Une expression de défiance envahit de nouveau les traits de notre Schwartz, qui murmura :

« Vous savez, monsieur Lecoq, je ne suis qu’un pauvre garçon…

— Bien ! bien ! Nous allons causer, vous dis-je. On prend l’engagement formel de ne pas exiger de vous, seigneur, l’invention de la poudre à canon. »

En parlant, il faisait sa toilette, changeant son habit de ville contre un costume de voyage. Quand la servante vint avec les plats, il ouvrit sa malle à grand bruit.

« Partant pour la Syrie, s’écria-t-il, je veux payer ma note. Qu’on me l’établisse au plus juste prix, jeunesse, hé ! sans oublier que je jouis de la remise du commerce… Et de l’avoine à mon coursier !

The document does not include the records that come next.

(** Adding bytes at the end of the stream. *)
Lemma snd_ok_buffer isn lo una nxt acc s s' d :
  snd_ok isn lo una nxt acc s -> send_ring s' -> pending s' = pending s ++ d ->
  (snd_una s', snd_nxt s', rtx s') = (snd_una s, snd_nxt s, rtx s) ->
  snd_ok isn lo una nxt (acc ++ d) s'.
Proof.
  intros [] Hr Hp [= E1 E2 E3]. constructor; rewrite ?E1, ?E2, ?E3; try done.
  destruct so_bytes0 as (old & Ho & ->). exists old. split; [done|].
  by rewrite Hp, <-!app_assoc.
Qed.

(** [tcp_send_buffered] takes all of the bytes or none of them. *)
Lemma send_buffered_ok isn lo una nxt acc d s w :
  snd_ok isn lo una nxt acc s -> 0 < zlen d < 2 ^ 31 ->
  let r := result (tcp_send_buffered d) s w in
  let s' := sock_after (tcp_send_buffered d) s w in
  (r = zlen d /\ snd_ok isn lo una nxt (acc ++ d) s') \/ (r = -1 /\ s' = s).
Proof.
  intros Hok Hd. pose proof Hok as []. pose proof so_ring0 as []. unfold tcp_send_buffered.
  rewrite (sock_bind (gets id)), (result_bind (gets id)). change (result (gets id) s w) with s.
  change (sock_after (gets id) s w) with s. set (w1 := world_after (gets id) s w).
  rewrite u32_small by (unfold is_u32; lia). rewrite s32_small by lia.
  destruct (Z.ltb_spec (send_buf_size s) (send_buf_len s + zlen d)) as [Hg|Hg].
  - destruct (Z.ltb_spec (256 * 1024) (send_buf_len s + zlen d)) as [Hb|Hb]; [by right|].
    rewrite (sock_bind heap_alloc), (result_bind heap_alloc). change (sock_after heap_alloc s w1) with s.
    destruct (result heap_alloc s w1 =? NULL); [by right|]. left. mrun. split; [done|].
    destruct (grow_spec 32 (send_buf_size s) (send_buf_len s + zlen d)) as [G1 G2]; [lia..|].
    set (size := grow 32 _ _) in *.
    destruct (regrown_ok size s so_ring0) as (R1 & R2 & R3); [lia..|].
    destruct (buffer_bytes_ok d (regrown size s) R1) as (B1 & B2 & B3).
    { change (send_buf_len s + zlen d <= size). lia. }
    apply (snd_ok_buffer _ _ _ _ _ s); [done|done|by rewrite B2, R2|].
    by rewrite B3.
  - left. mrun. split; [done|].
    destruct (buffer_bytes_ok d s so_ring0) as (B1 & B2 & B3); [lia|].
    by apply (snd_ok_buffer _ _ _ _ _ s).
Qed.

(** ** Every operation on the send stream *)

Section send_ops.
Context `{FloatOps}.

Lemma cc_on_dup_ack_ok isn lo una nxt acc s w :
  snd_ok isn lo una nxt acc s -> reliable w -> snd_env s ->
  let s' := sock_after tcp_cc_on_dup_ack s w in
  (exists nxt', snd_ok isn lo una nxt' acc s' /\ nxt <= nxt') /\ snd_env s'.
Proof.
  intros Hok Hw He s'. split.
  2: { eapply snd_env_view; [|exact He]. apply (keeps (f := env_view) s w). }
  subst s'. unfold tcp_cc_on_dup_ack.
  rewrite (sock_bind (gets id)). change (result (gets id) s w) with s.
  change (sock_after (gets id) s w) with s. change (world_after (gets id) s w) with w.
  destruct (_ && (fast_recovery s =? 0)).
  { exists nxt. split; [|lia]. apply (snd_ok_view _ _ _ _ _ s); [|done].
    match goal with |- snd_view (sock_after ?m s w) = _ => apply (keeps (f := snd_view) (m := m) s w) end. }
  unfold when at 1. destruct (_ && _); [|by exists nxt].
  rewrite !sock_bind.
  set (s1 := sock_after (modify _) s w). set (w1 := world_after (modify _) s w).
  set (s2 := sock_after _ s1 w1). set (w2 := world_after _ s1 w1).
  assert (snd_view s2 = snd_view s) as Hv.
  { transitivity (snd_view s1); [apply (keeps (f := snd_view) s1 w1)|apply (keeps (f := snd_view) s w)]. }
  assert (env_view s2 = env_view s) as Hv'.
  { transitivity (env_view s1); [apply (keeps (f := env_view) s1 w1)|apply (keeps (f := env_view) s w)]. }
  assert (reliable w2) as Hw2 by (apply steady, steady; done). clearbody s2 w2.
  destruct (push_pending_ok isn lo una nxt acc s2 w2) as (nxt' & H1 & H2 & _);
    [by eapply snd_ok_view|done|by eapply snd_env_view|]. by exists nxt'.
Qed.

(** An acknowledgement, new or old (by less than 2^29 bytes). *)
Lemma process_ack_ok isn lo una nxt acc a wnd s w :
  snd_ok isn lo una nxt acc s -> reliable w -> snd_env s ->
  una - 2 ^ 29 < a <= nxt -> 0 <= wnd < 2 ^ 30 ->
  let s' := sock_after (tcp_process_ack (u32 (isn + a)) wnd) s w in
  (exists lo' nxt', snd_ok isn lo' (Z.max una a) nxt' acc s' /\ nxt <= nxt') /\ snd_env s'.
Proof.
  intros Hok Hw He Ha Hwnd s'. subst s'. pose proof (so_una _ _ _ _ _ _ Hok) as Eu.
  pose proof (so_order _ _ _ _ _ _ Hok) as Ho. unfold tcp_process_ack.
  rewrite (sock_bind (gets id)). change (result (gets id) s w) with s.
  change (sock_after (gets id) s w) with s. change (world_after (gets id) s w) with w.
  rewrite Eu, seq_eq_pos, seq_gt_pos by lia.
  destruct ((a =? una) && (wnd =? snd_wnd s)) eqn:Edup.
  { apply andb_true_iff in Edup as [Ea _]. zbool. subst a. rewrite Z.max_id.
    rewrite sock_bind. set (s1 := sock_after (modify _) s w). set (w1 := world_after (modify _) s w).
    destruct (cc_on_dup_ack_ok isn lo una nxt acc s1 w1) as [(nxt' & H1 & H2) H3];
      [by eapply (snd_ok_view _ _ _ _ _ s)|done|by eapply (snd_env_view s)|].
    split; [by exists lo, nxt'|done]. }
  clear Edup. rewrite sock_bind. set (w1 := world_after (when _ _) s w).
  assert (reliable w1) as Hw1 by (by apply steady).
  assert (exists lo' s1, sock_after (when (una <? a) (ack_advance (u32 (isn + a)))) s w = s1 /\
    snd_ok isn lo' (Z.max una a) nxt acc (rtx_advance (u32 (isn + a)) s1) /\ snd_env s1)
    as (lo' & s1 & -> & Hok1 & He1).
  { destruct (Z.ltb_spec una a) as [Hlt|Hle]; cbn [when].
    - destruct (ack_advance_view (u32 (isn + a)) s w) as [V1 V2].
      destruct (rtx_advance_una_ok isn lo una nxt acc a s _ Hok ltac:(lia) V1) as [lo' Hl].
      exists lo'. eexists. split; [done|]. rewrite Z.max_r by lia. split; [done|].
      by eapply snd_env_view.
    - destruct (rtx_advance_ok isn lo una nxt acc a s Hok ltac:(lia)) as [lo' Hl].
      exists lo', s. rewrite Z.max_l by lia. done. }
  clearbody w1. rewrite sock_gets, sock_bind.
  set (s2 := sock_after (when _ _) s1 w1). set (w2 := world_after (when _ _) s1 w1).
  assert (snd_view s2 = snd_view s1) as V2 by apply (keeps (f := snd_view) s1 w1).
  assert (env_view s2 = env_view s1) as V3 by apply (keeps (f := env_view) s1 w1).
  assert (reliable w2) as Hw2 by (by apply steady). clearbody s2 w2.
  rewrite !sock_modify.
  match goal with |- context [sock_after (tcp_push_pending ≫= ?k) ?x w2] =>
    set (s5 := x); set (k5 := k) end.
  assert (snd_view s5 = snd_view (rtx_advance (u32 (isn + a)) s1)) as V5.
  { transitivity (snd_view (rtx_advance (u32 (isn + a)) s2)).
    - subst s5. by case_match.
    - unfold snd_view in *. unfold rtx_advance. cbn. by injection V2 as -> -> -> -> -> -> -> ->. }
  assert (env_view s5 = (wnd, mss_peer s1, mss_local s1)) as V6.
  { transitivity (env_view (set_snd_wnd wnd s2)).
    - subst s5. by case_match.
    - injection V3 as _ E2 E3. unfold env_view. cbn. by rewrite E2, E3. }
  assert (snd_env s5) as He5.
  { injection V6 as E1 E2 E3. destruct He1 as (_ & ? & ?). unfold snd_env. by rewrite E1, E2, E3. }
  clearbody s5. rewrite sock_bind. set (w6 := world_after _ s5 w2).
  destruct (push_pending_ok isn lo' (Z.max una a) nxt acc s5 w2) as (nxt' & H1 & H2 & _);
    [by eapply snd_ok_view|done|done|]. set (s6 := sock_after tcp_push_pending s5 w2) in *.
  assert (env_view s6 = env_view s5) as V7 by apply (keeps (f := env_view) s5 w2).
  set (s7 := sock_after _ s6 w6).
  assert (snd_view s7 = snd_view s6) as V8 by apply (keeps (f := snd_view) s6 w6).
  assert (env_view s7 = env_view s6) as V9 by apply (keeps (f := env_view) s6 w6).
  split; [exists lo', nxt'; split; [by eapply snd_ok_view|done]|].
  apply (snd_env_view s5); [congruence|done].
Qed.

J.-B. Schwartz n’était pas peut-être le roi des observateurs ; cependant, il voyait clair, et il lui parut que M. Lecoq posait solidement son départ, comme on dit en termes de métier théâtral. Il devint attentif ; et, certes, à supposer que M. Lecoq voulût jouer vis-à-vis de lui une comédie, l’auditoire était surabondamment en garde.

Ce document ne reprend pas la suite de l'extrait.